Below are some records. Return exactly the lines from the one with "Lemma worker_take_pending st" to the one with "- intros c' r' Hc'.", and nothing else.

[Saved entries]
%%
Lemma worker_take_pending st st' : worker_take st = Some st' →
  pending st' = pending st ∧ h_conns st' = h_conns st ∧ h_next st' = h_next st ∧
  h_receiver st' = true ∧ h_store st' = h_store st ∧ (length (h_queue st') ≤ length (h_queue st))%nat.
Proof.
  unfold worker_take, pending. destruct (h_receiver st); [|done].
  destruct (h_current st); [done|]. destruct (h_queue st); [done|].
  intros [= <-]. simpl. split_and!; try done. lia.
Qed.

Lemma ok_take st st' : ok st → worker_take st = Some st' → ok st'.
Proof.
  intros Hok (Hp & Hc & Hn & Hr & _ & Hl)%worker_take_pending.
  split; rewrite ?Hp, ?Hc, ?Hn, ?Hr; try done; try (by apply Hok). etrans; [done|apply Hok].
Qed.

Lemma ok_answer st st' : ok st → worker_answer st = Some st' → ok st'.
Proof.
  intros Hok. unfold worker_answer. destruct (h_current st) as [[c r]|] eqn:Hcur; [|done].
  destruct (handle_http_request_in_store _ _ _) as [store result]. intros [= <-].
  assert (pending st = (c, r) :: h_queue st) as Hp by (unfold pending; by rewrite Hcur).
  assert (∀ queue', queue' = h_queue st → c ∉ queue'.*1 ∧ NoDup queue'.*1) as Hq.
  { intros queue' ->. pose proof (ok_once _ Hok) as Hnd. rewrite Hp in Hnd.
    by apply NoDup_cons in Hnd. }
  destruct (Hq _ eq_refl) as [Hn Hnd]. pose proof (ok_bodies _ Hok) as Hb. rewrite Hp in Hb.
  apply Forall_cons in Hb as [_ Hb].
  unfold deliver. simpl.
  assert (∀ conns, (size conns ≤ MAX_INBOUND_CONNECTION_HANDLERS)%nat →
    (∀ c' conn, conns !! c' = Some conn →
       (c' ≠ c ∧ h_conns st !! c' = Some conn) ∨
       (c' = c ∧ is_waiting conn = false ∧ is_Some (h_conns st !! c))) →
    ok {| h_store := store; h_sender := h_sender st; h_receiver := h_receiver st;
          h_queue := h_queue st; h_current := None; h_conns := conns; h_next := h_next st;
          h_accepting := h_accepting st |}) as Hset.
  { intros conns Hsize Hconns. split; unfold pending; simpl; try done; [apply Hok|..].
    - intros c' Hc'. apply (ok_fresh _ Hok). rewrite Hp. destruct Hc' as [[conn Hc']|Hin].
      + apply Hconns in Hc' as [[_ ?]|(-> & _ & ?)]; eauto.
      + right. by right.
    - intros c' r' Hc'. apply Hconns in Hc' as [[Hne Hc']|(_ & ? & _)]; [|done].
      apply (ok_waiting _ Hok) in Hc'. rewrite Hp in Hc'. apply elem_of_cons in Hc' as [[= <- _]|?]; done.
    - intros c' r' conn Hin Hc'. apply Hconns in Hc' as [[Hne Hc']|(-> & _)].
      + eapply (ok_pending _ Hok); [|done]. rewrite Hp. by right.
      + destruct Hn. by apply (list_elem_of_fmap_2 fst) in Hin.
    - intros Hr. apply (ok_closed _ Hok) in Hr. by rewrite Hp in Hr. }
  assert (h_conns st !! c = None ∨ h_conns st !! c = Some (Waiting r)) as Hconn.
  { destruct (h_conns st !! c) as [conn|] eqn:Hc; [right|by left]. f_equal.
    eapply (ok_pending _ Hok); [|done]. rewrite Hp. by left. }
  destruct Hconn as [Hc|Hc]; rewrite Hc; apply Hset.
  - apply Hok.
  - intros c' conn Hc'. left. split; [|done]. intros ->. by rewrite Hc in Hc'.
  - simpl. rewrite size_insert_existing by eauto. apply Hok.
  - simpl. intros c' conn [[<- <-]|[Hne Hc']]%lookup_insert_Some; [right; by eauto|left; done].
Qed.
%%
%%
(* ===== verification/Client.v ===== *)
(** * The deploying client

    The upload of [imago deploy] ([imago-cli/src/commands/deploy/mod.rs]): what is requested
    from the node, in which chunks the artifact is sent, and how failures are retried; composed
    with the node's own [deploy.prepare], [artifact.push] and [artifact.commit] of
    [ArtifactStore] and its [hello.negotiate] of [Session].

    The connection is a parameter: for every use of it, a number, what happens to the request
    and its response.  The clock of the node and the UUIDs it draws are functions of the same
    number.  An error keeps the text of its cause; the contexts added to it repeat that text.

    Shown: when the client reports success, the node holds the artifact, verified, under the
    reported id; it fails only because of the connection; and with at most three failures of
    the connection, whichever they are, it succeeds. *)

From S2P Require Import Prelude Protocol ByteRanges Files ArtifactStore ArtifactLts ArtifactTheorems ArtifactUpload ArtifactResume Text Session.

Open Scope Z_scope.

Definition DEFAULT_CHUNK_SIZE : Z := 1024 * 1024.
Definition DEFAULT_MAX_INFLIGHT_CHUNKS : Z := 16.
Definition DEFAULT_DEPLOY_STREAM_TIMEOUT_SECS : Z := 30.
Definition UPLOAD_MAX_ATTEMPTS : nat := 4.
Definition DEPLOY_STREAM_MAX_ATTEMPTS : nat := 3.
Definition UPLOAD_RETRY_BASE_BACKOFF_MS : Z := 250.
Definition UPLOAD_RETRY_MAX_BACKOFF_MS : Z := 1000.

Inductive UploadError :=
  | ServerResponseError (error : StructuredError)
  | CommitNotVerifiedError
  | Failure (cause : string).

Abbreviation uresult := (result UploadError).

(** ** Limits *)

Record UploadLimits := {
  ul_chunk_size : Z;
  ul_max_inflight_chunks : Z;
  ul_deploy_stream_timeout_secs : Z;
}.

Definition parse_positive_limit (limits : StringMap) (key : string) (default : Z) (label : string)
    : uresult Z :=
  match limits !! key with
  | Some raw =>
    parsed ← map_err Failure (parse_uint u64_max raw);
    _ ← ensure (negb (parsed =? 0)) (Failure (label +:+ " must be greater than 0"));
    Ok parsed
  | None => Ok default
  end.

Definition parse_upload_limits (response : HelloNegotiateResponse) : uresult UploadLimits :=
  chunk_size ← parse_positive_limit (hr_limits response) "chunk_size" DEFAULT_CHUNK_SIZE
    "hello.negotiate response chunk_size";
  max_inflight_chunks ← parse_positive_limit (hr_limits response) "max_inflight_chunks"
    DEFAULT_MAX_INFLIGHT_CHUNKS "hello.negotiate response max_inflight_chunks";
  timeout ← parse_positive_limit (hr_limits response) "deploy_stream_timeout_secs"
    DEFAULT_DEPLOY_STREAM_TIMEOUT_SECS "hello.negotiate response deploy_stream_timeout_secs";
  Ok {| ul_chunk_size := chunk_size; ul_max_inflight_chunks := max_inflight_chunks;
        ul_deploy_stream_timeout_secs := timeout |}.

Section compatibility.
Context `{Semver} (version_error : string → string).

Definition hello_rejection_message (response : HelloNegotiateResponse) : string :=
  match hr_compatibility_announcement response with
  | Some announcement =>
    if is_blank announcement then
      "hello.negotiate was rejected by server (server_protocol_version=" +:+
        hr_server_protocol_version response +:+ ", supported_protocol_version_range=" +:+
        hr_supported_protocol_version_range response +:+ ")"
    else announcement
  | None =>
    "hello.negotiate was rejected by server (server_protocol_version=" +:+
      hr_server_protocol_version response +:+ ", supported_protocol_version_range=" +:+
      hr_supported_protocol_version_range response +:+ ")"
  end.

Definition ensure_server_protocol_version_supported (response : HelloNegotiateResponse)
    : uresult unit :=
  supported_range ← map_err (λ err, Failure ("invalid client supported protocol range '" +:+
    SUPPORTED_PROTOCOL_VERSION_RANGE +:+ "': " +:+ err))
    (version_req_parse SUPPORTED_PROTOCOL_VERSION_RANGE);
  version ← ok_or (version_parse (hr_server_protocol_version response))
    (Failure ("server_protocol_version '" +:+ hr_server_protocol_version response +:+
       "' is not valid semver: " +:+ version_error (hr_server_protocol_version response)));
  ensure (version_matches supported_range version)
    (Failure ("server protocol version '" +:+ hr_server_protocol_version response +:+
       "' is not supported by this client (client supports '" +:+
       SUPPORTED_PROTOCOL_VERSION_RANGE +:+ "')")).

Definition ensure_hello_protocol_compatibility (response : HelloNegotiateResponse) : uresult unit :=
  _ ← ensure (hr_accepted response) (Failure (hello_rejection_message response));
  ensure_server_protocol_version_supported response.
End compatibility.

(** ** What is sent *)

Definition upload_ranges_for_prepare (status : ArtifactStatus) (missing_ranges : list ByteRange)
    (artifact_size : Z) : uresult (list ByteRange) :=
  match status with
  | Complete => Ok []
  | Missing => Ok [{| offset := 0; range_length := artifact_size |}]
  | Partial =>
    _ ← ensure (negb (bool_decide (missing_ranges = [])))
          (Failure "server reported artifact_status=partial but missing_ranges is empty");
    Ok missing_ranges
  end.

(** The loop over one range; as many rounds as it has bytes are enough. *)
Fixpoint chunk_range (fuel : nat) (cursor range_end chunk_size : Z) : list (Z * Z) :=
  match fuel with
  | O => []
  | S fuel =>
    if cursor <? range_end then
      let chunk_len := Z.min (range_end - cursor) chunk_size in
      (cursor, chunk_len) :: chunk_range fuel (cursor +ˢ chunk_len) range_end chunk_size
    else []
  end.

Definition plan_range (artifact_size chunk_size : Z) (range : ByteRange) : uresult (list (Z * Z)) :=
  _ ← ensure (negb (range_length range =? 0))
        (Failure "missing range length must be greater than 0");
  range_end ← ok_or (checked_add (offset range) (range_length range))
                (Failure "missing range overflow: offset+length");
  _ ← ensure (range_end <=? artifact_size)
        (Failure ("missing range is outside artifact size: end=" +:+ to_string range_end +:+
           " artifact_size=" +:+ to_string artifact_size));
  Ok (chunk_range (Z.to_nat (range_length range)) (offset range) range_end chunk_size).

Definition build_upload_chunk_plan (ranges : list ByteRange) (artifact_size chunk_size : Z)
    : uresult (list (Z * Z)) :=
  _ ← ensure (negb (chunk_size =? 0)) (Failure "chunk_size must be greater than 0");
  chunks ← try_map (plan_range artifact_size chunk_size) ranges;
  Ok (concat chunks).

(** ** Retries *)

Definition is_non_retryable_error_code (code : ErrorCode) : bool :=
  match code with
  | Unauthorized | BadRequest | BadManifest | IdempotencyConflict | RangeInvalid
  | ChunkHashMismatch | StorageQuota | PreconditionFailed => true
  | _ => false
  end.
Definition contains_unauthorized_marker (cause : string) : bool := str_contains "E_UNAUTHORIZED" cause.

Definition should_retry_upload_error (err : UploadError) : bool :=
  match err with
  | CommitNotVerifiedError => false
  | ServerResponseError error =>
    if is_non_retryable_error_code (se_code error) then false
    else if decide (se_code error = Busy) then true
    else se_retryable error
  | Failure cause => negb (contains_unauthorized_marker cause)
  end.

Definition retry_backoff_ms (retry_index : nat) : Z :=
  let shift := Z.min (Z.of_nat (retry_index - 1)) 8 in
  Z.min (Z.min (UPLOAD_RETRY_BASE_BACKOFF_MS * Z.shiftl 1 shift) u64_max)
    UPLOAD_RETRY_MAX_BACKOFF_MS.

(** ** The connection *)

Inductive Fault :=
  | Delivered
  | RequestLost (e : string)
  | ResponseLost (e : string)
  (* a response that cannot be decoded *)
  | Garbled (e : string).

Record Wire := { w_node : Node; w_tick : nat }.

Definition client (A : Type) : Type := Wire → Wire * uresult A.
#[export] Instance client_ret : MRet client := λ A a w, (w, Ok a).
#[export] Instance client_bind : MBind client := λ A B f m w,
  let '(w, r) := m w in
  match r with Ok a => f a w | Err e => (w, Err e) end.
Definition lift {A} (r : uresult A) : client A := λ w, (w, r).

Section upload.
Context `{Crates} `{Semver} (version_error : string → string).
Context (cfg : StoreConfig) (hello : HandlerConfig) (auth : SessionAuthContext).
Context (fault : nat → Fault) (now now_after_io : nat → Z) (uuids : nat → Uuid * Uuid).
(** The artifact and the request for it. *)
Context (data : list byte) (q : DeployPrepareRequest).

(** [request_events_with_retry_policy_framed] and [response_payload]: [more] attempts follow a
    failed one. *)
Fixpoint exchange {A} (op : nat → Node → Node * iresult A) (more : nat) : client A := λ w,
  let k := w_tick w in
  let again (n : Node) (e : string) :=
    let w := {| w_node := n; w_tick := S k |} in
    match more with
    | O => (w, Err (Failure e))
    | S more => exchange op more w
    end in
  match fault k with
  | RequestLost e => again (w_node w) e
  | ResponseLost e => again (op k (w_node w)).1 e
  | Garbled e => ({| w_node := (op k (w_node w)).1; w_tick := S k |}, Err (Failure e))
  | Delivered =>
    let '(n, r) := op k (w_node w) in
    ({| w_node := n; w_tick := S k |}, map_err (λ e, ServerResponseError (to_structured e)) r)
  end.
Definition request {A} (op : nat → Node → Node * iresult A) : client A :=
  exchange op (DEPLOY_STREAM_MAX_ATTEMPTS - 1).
%%
* _WRITTEN ANSWER_
Lemma worker_take_pending st st' : worker_take st = Some st' →
  pending st' = pending st ∧ h_conns st' = h_conns st ∧ h_next st' = h_next st ∧
  h_receiver st' = true ∧ h_store st' = h_store st ∧ (length (h_queue st') ≤ length (h_queue st))%nat.
Proof.
  unfold worker_take, pending. destruct (h_receiver st); [|done].
  destruct (h_current st); [done|]. destruct (h_queue st); [done|].
  intros [= <-]. simpl. split_and!; try done. lia.
Qed.

Lemma ok_take st st' : ok st → worker_take st = Some st' → ok st'.
Proof.
  intros Hok (Hp & Hc & Hn & Hr & _ & Hl)%worker_take_pending.
  split; rewrite ?Hp, ?Hc, ?Hn, ?Hr; try done; try (by apply Hok). etrans; [done|apply Hok].
Qed.

Lemma ok_answer st st' : ok st → worker_answer st = Some st' → ok st'.
Proof.
  intros Hok. unfold worker_answer. destruct (h_current st) as [[c r]|] eqn:Hcur; [|done].
  destruct (handle_http_request_in_store _ _ _) as [store result]. intros [= <-].
  assert (pending st = (c, r) :: h_queue st) as Hp by (unfold pending; by rewrite Hcur).
  assert (∀ queue', queue' = h_queue st → c ∉ queue'.*1 ∧ NoDup queue'.*1) as Hq.
  { intros queue' ->. pose proof (ok_once _ Hok) as Hnd. rewrite Hp in Hnd.
    by apply NoDup_cons in Hnd. }
  destruct (Hq _ eq_refl) as [Hn Hnd]. pose proof (ok_bodies _ Hok) as Hb. rewrite Hp in Hb.
  apply Forall_cons in Hb as [_ Hb].
  unfold deliver. simpl.
  assert (∀ conns, (size conns ≤ MAX_INBOUND_CONNECTION_HANDLERS)%nat →
    (∀ c' conn, conns !! c' = Some conn →
       (c' ≠ c ∧ h_conns st !! c' = Some conn) ∨
       (c' = c ∧ is_waiting conn = false ∧ is_Some (h_conns st !! c))) →
    ok {| h_store := store; h_sender := h_sender st; h_receiver := h_receiver st;
          h_queue := h_queue st; h_current := None; h_conns := conns; h_next := h_next st;
          h_accepting := h_accepting st |}) as Hset.
  { intros conns Hsize Hconns. split; unfold pending; simpl; try done; [apply Hok|..].
    - intros c' Hc'. apply (ok_fresh _ Hok). rewrite Hp. destruct Hc' as [[conn Hc']|Hin].
      + apply Hconns in Hc' as [[_ ?]|(-> & _ & ?)]; eauto.
      + right. by right.
    - intros c' r' Hc'. apply Hconns in Hc' as [[Hne Hc']|(_ & ? & _)]; [|done].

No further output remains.